Data entries:
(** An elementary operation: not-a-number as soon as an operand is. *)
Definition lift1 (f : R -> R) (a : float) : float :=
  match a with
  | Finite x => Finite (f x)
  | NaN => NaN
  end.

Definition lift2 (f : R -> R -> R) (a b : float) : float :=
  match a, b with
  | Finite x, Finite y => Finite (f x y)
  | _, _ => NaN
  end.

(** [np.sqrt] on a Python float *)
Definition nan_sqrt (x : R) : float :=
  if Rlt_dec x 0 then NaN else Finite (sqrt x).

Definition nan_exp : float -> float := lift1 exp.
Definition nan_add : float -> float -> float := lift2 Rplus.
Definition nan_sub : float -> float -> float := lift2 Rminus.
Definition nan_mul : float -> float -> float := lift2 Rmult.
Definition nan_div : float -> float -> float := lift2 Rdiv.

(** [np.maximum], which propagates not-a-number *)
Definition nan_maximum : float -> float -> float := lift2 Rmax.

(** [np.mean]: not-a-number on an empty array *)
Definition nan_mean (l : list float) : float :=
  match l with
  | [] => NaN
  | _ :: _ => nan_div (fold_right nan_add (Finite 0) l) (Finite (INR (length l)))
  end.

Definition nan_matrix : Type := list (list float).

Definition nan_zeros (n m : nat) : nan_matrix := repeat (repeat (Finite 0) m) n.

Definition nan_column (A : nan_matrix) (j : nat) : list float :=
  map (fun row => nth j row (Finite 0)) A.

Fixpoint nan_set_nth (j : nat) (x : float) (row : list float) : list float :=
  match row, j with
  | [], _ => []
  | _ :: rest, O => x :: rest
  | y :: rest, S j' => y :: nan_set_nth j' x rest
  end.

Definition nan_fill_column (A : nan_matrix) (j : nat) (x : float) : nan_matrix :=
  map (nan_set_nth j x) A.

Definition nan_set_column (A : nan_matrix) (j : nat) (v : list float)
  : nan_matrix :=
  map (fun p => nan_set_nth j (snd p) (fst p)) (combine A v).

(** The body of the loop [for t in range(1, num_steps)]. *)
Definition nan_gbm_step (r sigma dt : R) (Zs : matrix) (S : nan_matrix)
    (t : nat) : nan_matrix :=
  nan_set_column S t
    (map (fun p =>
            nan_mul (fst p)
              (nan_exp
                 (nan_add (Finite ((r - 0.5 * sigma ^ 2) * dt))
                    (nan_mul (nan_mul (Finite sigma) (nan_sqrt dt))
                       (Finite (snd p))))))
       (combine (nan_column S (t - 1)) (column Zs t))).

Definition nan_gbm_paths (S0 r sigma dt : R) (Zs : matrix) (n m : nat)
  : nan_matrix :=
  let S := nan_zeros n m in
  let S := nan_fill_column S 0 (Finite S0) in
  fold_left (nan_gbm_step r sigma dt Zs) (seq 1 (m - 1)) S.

...

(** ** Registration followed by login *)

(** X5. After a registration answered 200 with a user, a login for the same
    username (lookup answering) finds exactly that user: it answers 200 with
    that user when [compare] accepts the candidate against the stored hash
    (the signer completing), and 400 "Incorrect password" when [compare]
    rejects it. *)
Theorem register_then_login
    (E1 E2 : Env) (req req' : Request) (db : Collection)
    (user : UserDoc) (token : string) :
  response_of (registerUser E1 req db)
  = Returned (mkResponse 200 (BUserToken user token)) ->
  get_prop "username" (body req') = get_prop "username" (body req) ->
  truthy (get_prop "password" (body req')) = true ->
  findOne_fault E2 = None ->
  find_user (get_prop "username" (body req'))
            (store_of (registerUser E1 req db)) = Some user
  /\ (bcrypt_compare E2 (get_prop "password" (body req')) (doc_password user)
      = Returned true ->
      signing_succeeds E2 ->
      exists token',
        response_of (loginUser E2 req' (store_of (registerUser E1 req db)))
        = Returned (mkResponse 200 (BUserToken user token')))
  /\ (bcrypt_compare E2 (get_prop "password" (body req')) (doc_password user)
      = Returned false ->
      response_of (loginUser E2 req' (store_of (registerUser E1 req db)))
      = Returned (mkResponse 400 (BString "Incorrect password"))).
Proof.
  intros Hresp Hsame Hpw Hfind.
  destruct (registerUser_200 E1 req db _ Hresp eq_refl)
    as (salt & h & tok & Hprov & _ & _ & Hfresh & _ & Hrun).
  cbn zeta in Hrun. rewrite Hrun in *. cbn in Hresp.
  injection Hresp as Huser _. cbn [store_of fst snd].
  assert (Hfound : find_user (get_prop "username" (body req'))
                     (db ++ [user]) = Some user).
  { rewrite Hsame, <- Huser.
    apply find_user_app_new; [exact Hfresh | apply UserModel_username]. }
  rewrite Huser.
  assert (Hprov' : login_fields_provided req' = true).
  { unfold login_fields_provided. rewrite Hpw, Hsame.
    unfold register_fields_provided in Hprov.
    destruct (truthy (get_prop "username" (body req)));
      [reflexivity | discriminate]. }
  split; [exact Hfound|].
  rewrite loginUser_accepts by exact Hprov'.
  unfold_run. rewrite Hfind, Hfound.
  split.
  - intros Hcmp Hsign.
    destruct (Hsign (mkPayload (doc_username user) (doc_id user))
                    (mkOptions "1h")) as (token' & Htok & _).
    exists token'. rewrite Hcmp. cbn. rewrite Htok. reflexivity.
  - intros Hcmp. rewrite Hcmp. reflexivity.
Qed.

...

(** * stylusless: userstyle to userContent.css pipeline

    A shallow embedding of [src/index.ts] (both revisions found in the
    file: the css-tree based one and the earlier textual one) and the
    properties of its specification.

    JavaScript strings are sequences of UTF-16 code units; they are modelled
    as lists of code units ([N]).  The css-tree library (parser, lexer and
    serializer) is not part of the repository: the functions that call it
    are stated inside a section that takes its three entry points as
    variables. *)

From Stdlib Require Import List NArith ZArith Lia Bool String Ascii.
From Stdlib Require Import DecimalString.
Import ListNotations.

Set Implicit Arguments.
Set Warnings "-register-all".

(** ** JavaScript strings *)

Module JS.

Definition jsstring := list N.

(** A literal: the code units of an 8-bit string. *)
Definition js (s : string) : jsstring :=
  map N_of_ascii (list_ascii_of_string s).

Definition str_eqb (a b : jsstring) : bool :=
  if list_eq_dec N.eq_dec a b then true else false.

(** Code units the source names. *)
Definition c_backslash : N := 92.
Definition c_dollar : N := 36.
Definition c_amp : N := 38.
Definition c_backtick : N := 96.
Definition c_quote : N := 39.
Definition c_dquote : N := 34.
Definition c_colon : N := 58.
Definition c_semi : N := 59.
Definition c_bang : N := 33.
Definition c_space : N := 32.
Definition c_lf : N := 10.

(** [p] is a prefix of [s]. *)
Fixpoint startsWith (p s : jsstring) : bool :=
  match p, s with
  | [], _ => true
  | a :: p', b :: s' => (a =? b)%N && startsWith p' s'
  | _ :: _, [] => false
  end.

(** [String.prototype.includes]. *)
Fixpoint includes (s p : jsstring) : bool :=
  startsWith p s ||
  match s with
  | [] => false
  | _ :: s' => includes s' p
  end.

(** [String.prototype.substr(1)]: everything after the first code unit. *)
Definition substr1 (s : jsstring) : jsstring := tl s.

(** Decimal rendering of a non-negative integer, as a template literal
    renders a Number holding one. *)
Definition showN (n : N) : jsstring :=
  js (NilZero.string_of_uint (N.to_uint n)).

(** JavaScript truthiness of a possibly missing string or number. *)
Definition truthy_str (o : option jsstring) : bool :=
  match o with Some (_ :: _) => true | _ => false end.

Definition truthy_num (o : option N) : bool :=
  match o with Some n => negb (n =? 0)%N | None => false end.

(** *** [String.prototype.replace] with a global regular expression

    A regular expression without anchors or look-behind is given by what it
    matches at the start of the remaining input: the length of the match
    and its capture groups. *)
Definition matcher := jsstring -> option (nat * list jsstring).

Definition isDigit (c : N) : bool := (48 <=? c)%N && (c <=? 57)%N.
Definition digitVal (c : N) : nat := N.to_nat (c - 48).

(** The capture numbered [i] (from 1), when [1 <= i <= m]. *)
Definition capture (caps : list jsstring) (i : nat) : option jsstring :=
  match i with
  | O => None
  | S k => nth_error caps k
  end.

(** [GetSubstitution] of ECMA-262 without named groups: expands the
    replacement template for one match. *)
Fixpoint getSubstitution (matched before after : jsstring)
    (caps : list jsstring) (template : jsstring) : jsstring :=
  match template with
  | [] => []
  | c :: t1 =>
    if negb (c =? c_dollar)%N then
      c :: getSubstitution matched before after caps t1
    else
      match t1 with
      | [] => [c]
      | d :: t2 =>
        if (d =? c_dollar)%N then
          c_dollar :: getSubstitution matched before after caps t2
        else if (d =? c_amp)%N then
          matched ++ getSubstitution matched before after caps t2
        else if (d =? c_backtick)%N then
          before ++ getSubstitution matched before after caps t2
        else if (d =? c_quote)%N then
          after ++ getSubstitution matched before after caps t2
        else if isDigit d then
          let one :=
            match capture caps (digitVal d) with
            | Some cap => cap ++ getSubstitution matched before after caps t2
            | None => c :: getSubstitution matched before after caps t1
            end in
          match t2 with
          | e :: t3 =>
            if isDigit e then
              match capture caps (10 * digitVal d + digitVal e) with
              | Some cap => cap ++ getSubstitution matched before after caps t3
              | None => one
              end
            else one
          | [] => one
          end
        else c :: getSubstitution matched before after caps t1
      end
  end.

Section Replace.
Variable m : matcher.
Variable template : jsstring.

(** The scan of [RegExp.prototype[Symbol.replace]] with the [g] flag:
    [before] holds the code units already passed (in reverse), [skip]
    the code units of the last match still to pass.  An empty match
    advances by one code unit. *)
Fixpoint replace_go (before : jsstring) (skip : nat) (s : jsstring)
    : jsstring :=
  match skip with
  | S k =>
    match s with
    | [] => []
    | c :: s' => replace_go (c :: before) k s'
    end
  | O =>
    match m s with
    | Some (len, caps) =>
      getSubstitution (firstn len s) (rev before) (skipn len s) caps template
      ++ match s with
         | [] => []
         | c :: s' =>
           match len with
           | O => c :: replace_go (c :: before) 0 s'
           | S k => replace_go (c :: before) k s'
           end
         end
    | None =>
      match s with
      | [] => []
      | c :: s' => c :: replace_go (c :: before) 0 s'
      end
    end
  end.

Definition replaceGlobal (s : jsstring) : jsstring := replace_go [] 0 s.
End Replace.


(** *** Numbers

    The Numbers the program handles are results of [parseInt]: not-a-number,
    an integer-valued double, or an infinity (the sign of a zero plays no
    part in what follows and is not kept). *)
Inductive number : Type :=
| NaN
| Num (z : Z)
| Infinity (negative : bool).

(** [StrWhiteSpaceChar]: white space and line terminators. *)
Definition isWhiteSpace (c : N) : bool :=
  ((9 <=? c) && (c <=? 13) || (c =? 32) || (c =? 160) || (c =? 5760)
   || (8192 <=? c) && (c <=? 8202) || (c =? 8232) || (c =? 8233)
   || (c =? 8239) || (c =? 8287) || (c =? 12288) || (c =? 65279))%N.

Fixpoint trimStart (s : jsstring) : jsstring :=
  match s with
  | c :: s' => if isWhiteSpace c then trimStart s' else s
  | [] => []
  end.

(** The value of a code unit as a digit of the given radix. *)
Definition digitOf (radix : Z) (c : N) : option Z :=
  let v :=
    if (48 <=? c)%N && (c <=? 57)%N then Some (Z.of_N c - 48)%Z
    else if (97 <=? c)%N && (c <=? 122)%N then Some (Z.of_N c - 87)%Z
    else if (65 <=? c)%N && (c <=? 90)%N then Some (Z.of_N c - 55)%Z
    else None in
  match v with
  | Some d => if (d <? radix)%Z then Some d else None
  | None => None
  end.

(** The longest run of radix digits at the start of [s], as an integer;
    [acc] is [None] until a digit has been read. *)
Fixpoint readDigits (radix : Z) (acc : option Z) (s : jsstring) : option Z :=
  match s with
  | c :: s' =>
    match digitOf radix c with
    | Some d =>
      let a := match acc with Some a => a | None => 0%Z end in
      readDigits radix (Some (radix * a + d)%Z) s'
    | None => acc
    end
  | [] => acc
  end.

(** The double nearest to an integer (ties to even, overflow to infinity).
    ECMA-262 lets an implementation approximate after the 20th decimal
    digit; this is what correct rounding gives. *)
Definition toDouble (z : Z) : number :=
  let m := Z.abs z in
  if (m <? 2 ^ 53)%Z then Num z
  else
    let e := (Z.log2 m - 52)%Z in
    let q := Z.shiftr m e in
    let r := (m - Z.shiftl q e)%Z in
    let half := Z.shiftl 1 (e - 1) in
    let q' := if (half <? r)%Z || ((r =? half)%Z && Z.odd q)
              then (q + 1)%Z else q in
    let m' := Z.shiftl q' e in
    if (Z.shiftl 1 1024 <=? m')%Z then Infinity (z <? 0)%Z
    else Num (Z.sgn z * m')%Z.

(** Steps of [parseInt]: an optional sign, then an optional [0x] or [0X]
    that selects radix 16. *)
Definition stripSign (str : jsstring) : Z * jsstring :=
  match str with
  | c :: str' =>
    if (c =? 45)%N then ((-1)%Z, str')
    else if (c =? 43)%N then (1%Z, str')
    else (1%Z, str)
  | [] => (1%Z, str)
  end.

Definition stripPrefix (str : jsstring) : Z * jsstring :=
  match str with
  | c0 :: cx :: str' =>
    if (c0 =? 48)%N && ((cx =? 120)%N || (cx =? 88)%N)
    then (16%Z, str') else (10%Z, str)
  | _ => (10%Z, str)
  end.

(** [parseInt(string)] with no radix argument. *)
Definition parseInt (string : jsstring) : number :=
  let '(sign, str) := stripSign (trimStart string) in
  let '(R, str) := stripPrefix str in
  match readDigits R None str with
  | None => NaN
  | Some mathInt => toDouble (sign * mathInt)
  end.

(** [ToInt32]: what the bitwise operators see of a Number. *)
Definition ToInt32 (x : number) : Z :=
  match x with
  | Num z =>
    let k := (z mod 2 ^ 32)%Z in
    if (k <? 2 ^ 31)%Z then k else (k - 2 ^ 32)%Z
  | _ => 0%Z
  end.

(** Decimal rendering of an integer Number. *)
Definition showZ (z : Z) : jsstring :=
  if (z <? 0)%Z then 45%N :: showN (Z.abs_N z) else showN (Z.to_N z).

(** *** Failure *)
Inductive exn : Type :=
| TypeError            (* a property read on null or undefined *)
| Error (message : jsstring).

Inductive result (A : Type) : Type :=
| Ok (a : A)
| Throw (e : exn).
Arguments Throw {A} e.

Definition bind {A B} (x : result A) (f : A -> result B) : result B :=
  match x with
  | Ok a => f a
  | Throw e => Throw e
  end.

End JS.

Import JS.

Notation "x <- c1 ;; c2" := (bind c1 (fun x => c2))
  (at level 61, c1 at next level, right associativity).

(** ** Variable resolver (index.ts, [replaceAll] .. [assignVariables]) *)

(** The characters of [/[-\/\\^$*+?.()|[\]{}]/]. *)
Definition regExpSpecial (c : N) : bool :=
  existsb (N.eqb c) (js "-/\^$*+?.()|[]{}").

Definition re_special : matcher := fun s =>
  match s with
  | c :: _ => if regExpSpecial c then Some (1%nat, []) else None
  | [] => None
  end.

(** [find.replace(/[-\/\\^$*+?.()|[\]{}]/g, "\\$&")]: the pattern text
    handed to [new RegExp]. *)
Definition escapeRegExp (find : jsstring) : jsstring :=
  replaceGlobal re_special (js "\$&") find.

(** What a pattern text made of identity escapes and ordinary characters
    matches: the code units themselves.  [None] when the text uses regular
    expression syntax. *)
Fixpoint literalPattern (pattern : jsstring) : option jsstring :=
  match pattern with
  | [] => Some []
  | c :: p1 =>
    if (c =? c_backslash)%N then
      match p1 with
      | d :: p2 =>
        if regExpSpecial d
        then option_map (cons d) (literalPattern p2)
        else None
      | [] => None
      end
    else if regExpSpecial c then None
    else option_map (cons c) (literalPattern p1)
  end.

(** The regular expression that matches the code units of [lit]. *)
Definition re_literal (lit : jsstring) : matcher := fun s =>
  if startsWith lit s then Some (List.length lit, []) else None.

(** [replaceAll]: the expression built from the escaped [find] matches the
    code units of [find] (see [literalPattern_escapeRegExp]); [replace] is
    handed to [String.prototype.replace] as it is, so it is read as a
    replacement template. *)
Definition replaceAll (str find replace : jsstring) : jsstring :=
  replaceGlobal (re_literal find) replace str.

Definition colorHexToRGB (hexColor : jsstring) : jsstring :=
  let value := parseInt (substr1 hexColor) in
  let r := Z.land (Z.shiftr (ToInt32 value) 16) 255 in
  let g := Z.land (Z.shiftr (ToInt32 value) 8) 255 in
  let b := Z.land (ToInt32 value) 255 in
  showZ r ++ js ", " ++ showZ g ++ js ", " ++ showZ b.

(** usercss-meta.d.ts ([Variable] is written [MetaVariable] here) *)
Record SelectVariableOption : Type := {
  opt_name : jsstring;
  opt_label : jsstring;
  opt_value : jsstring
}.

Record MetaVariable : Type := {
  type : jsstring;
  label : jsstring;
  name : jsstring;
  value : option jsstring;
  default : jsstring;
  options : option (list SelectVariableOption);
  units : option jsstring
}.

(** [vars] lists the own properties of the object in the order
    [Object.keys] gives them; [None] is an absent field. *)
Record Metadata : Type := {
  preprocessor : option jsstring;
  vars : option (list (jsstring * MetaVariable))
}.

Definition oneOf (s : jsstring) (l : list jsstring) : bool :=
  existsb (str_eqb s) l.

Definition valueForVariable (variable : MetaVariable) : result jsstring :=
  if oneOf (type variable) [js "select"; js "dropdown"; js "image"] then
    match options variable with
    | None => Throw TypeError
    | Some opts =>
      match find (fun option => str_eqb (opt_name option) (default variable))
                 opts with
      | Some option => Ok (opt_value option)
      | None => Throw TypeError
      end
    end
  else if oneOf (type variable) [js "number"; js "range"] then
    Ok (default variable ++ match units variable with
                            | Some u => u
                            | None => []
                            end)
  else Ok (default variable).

> **Work task**
All lines above holding the word "negb" make up the answer; copy each one.

> **Solution**
  match o with Some n => negb (n =? 0)%N | None => false end.
    if negb (c =? c_dollar)%N then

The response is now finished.